The final of the women’s Supercopa do Brasil represented another step in the revolution that we are seeing happening in recent years in women’s football. Live game on open and closed TV, almost 20,000 paying viewers at Neo Química Arena, a narrator commanding the transmission of the country’s largest broadcaster and, on the field, inside and outside the four lines, women who are finally starting to conquer a leading role in the game. which, historically, has always been commanded by men.
I arrived early in Itaquera and saw the referee Edina Alves Batista next to her teammates taking an official photo. A year ago, Edina was making history as the first woman to referee a FIFA Club World Cup game. Here, she represents a lot, occupying a space of authority in the field that has always been denied to us – although Brazil had the pioneer Silvia Regina as the first woman refereeing Serie A games, in 2003, after that it was necessary to wait more than 15 years for someone to repeat the feat (with Edina, in 2019).
Then I greeted Aline Pellegrino, the current coordinator of women’s teams and competitions at the CBF, along with Ana Lorena Marche, who has just assumed the role of supervisor of women’s teams. I also talked to Thais Picarte, another former player who specialized to work in management, and was also there as the new coordinator of women’s football at the FPF. The newest executives in football.
These were brief encounters that, the next day, made me think. I think it’s always important for us to keep in mind where we came from and where we’re going – that’s what helps us identify if we’re on the right path. In 2015, when I started covering and closely following women’s football, one thing caught my attention. It was led, commanded, managed by men. The protagonists of the field, of course, were women, players. But on the outside, whether in technical command or in charge of management, they were always men.
The CBF did not have any women in positions related to women’s football – only the press officer of the women’s team who was, at the time, the “stranger in the nest”. The FPF had no one to take care of the sport. In refereeing, it was also rare to see women as head referees – it was more common to see female assistants. And in most clubs (as is still the case today), it was also men who took care of their football.

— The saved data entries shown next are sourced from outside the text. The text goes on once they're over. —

Lemma failed_writes_invisible_witness :
  pending (s_clean [] 4) = [] /\
  run [OpReview (Some "disk full") "t" "t" "a" "approved" "dr" "c";
       OpResearch None "t" "a" "q" "melanoma" PNone] (s_clean [] 4)
  = run (filter op_ok [OpReview (Some "disk full") "t" "t" "a" "approved" "dr" "c";
                       OpResearch None "t" "a" "q" "melanoma" PNone]) (s_clean [] 4).
Proof.
  split; [reflexivity|]. apply failed_writes_invisible. reflexivity.
Defined.

(** What [get_session] returns for a session id never changes once a
    row is stored under it: later writes, successful or not, append after
    the first row, which [.first()] keeps returning. *)
Theorem get_session_stable :
  forall sid s v ops, get_session sid s = Some v -> get_session sid (run ops s) = Some v.
Proof.
  intros sid s v ops. unfold get_session, first_with.
  destruct (run_prefix ops s) as [rows Hc]. rewrite Hc.
  case_eq (find (fun r => String.eqb (session_id r) sid) (committed s));
    [intros r Hr Hv | intros _ H; discriminate].
  rewrite (find_app_some _ _ rows r Hr). exact Hv.
Qed.

Lemma get_session_stable_witness :
  let s0 := snd (save_research None "t0" "a" "q" "melanoma" (PInt 1) (s_clean [] 1)) in
  get_session "a" s0 = Some (mkView 1 "q" "melanoma" (PInt 1) "t0") /\
  get_session "a" (run [OpResearch None "t1" "a" "q2" "melanoma" (PInt 2)] s0)
    = Some (mkView 1 "q" "melanoma" (PInt 1) "t0").
Proof.
  intro s0. split; [reflexivity|].
  apply get_session_stable. reflexivity.
Defined.

(** [get_session] returns [None] exactly when no stored row carries the
    session id. *)
Theorem get_session_none_iff :
  forall sid s,
    get_session sid s = None <-> (forall r, In r (committed s) -> session_id r <> sid).
Proof.
  intros sid s. unfold get_session, first_with.
  split.
  - case_eq (find (fun r => String.eqb (session_id r) sid) (committed s));
      [intros r _ H; discriminate|].
    intros Hf _ r Hin Heq.
    pose proof (find_none _ _ Hf r Hin) as H. simpl in H.
    rewrite Heq, String.eqb_refl in H. discriminate.
  - intro H. induction (committed s) as [|r t IH]; simpl; [reflexivity|].
    rewrite (proj2 (String.eqb_neq (session_id r) sid) (H r (or_introl eq_refl))).
    apply IH. intros x Hx. exact (H x (or_intror Hx)).
Qed.

End MemoryOpsProps.

(* ------------------------------------------------------------------ *)
(** ** Physician reviews, the approval log and the archive of [main] *)
Module ReviewLogProps.
Import ClinicalReasoner DoctorAgent LiteratureAgent Supervisor Json MemoryService
  ApprovalWorkflow Main.

Lemma approve_test (rep : report) :
  String.eqb (decision_label (doctor_decision (doctor_review rep))) "approve" =
  match doctor_decision (doctor_review rep) with Approve => true | Modify => false end.
Proof. destruct (doctor_decision (doctor_review rep)); reflexivity. Qed.

(** A physician review saved under a session id with no row yet reads
    back through [get_session] as the query ["Physician Review"], the
    cancer type ["clinical_decision"] and the four-key record (decision,
    doctor, comment, the ISO timestamp of the first clock reading), with
    the second clock reading as the row's timestamp. *)
Theorem review_roundtrip :
  forall s now_iso now sid decision doctor comment,
    pending s = [] ->
    (forall r, In r (committed s) -> session_id r <> sid) ->
    let '(res, s') := save_doctor_review None now_iso now sid decision doctor comment s in
    res = Returned (next_id s) /\
    get_session sid s' =
      Some (mkView (next_id s) "Physician Review" "clinical_decision"
              (review_record decision doctor comment now_iso) now).
Proof.
  intros [c p n] now_iso now sid decision doctor comment Hclean Hfresh.
  simpl in Hclean, Hfresh. subst p.
  simpl. split; [f_equal; lia|].
  unfold get_session, first_with. simpl.
  rewrite MemoryRoundtripProps.find_app_skip.
  - simpl. rewrite String.eqb_refl. reflexivity.
  - intros x Hx. apply String.eqb_neq. apply Hfresh. exact Hx.
Qed.
(** * Brainlive: the Neo4j brain-visualisation control client

    A shallow embedding of [neo4j_brain_control.py], a command-line client
    that sends one HTTP request (activate, reset or status) to the
    visualisation server and prints a summary of the answer.

    Python values are modelled as follows.
    - [str] is [string]; one [ascii] stands for one character.  The
      messages of the script are kept byte for byte (UTF-8).
    - A value decoded by [response.json()] is a [json] tree; a [dict] is an
      association list in insertion order, with pairwise distinct keys.
    - A function that prints and may raise is a computation in the monad
      [M]: it yields the list of its output events and either a value or
      the exception it was left with.
    - The server, [json.dumps] and [repr] belong to the environment and
      are parameters of the client. *)

From Stdlib Require Import ZArith Ascii String DecimalString.
From stdpp Require Import base list strings gmap.

Open Scope string_scope.
Open Scope list_scope.

#[local] Set Warnings "-register-all".

(** ** Strings *)

Module Str.

Definition LF : string := String "010"%char EmptyString.

(** [str(n)] for an [int]. *)
Definition of_Z (z : Z) : string := NilZero.string_of_int (Z.to_int z).

(** [s.split(sep)] for a one-character separator: the pieces between the
    occurrences of [sep], one more than there are occurrences. *)
Fixpoint split (sep : ascii) (s : string) : list string :=
  match s with
  | EmptyString => [EmptyString]
  | String c s' =>
      if Ascii.eqb c sep then EmptyString :: split sep s'
      else match split sep s' with
           | piece :: pieces => String c piece :: pieces
           | [] => [String c EmptyString]
           end
  end.

(** [sep.join(pieces)]. *)
Fixpoint join (sep : string) (pieces : list string) : string :=
  match pieces with
  | [] => EmptyString
  | [piece] => piece
  | piece :: rest => piece +:+ sep +:+ join sep rest
  end.

(** [c in s] for a character [c]. *)
Fixpoint has_char (c : ascii) (s : string) : bool :=
  match s with
  | EmptyString => false
  | String c' s' => Ascii.eqb c' c || has_char c s'
  end.

(** [sub in s]: [sub] occurs in [s] as a contiguous run. *)
Fixpoint contains (sub s : string) : bool :=
  String.prefix sub s ||
  match s with
  | EmptyString => false
  | String _ s' => contains sub s'
  end.

(** The characters of [s], each as a one-character string (what
    iterating over a [str] yields). *)
Fixpoint chars (s : string) : list string :=
  match s with
  | EmptyString => []
  | String c s' => String c EmptyString :: chars s'
  end.

End Str.

(** ** Python values, exceptions and output *)

(** A value decoded from a JSON body.  [JNum] stands for a number; in every
    operation the client applies, a [float] behaves like an [int] (true
    unless zero, neither iterable nor subscriptable, hashable, never equal
    to a [str]). *)
Inductive json : Type :=
| JNull
| JBool (b : bool)
| JNum (n : Z)
| JStr (s : string)
| JList (items : list json)
| JDict (fields : list (string * json)).

(** The classes of [Exception] the client can meet.  [RequestException]
    stands for every class of the HTTP library that is not a [ValueError];
    the library also raises [ValueError]s (a URL without scheme). *)
Inductive exc_class : Type :=
| ValueError
| KeyError
| TypeError
| AttributeError
| RequestException.

(** An instance of [Exception] with the text [str(e)] gives for it. *)
Record exception : Type := Exception {
  exc_class_of : exc_class;
  exc_str : string
}.

(** What a [raise] can carry: an [Exception], or [SystemExit], which is a
    [BaseException] only and passes through [except Exception]. *)
Inductive raised : Type :=
| Exc (e : exception)
| SystemExit (code : Z).

Inductive parser_id : Type :=
| MainParser
| ActivarParser
| ReiniciarParser
| EstadoParser.

(** The errors [argparse] reports on this command line. *)
Inductive usage_error : Type :=
| ExpectedOneArgument
| ExpectedAtLeastOneArgument
| MissingRequired
| InvalidChoice
| UnrecognizedArguments.

(** One output action of the process: a [print] call with its text, the
    help of a parser on standard output, or the usage and error message
    [argparse] writes to standard error before it exits. *)
Inductive event : Type :=
| Print (text : string)
| PrintHelp (p : parser_id)
| UsageError (p : parser_id) (why : usage_error).

(** ** The monad of printing computations that may raise *)

Inductive outcome (A : Type) : Type :=
| Ret (a : A)
| Raise (e : raised).
Arguments Ret {A} a.
Arguments Raise {A} e.

Definition M (A : Type) : Type := (outcome A * list event)%type.

Definition ret {A : Type} (a : A) : M A := (Ret a, []).

Definition raise {A : Type} (e : raised) : M A := (Raise e, []).

Definition bind {A B : Type} (m : M A) (k : A -> M B) : M B :=
  match m with
  | (Ret a, out) => let '(r, out') := k a in (r, out ++ out')
  | (Raise e, out) => (Raise e, out)
  end.

#[global] Instance M_ret : MRet M := @ret.
#[global] Instance M_bind : MBind M := fun A B k m => bind m k.

Definition print (text : string) : M unit := (Ret tt, [Print text]).

(** [try: body  except C as e: handler e], where [handles] tells the
    exceptions of class [C]. *)
Definition try_except {A : Type} (body : M A)
    (handles : exception -> bool) (handler : exception -> M A) : M A :=
  match body with
  | (Raise (Exc e), out) =>
      if handles e then let '(r, out') := handler e in (r, out ++ out')
      else body
  | _ => body
  end.

Definition except_Exception (e : exception) : bool := true.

The first major exception may have been Corinthians, which at the time it partnered with Audax to resume investment in women’s football in 2016, had a woman in charge of the project, Cris Gambaré, who is still responsible for the department. in the club. This differential helps to explain Corinthians’ success in the sport.
No, you don’t “need to be a woman” to run a women’s football project at the club or in a confederation. It needs to be someone who first wants to do something for women. And second, be competent to do so. That was not the case for many of the men we saw at the helm of women’s football until recently. This is not even the case with many of those we see today commanding departments of large shirt clubs, such as Palmeiras, São Paulo, Grêmio – teams that are responsible for women’s football, managers or former players who have no knowledge or experience in the sport.
It is no “coincidence” that the new times we are following in women’s football, with more broadcasts, more competitions and more investment, have come precisely when competent women have finally conquered the spotlight in the game that has always been theirs. And there is much more to come.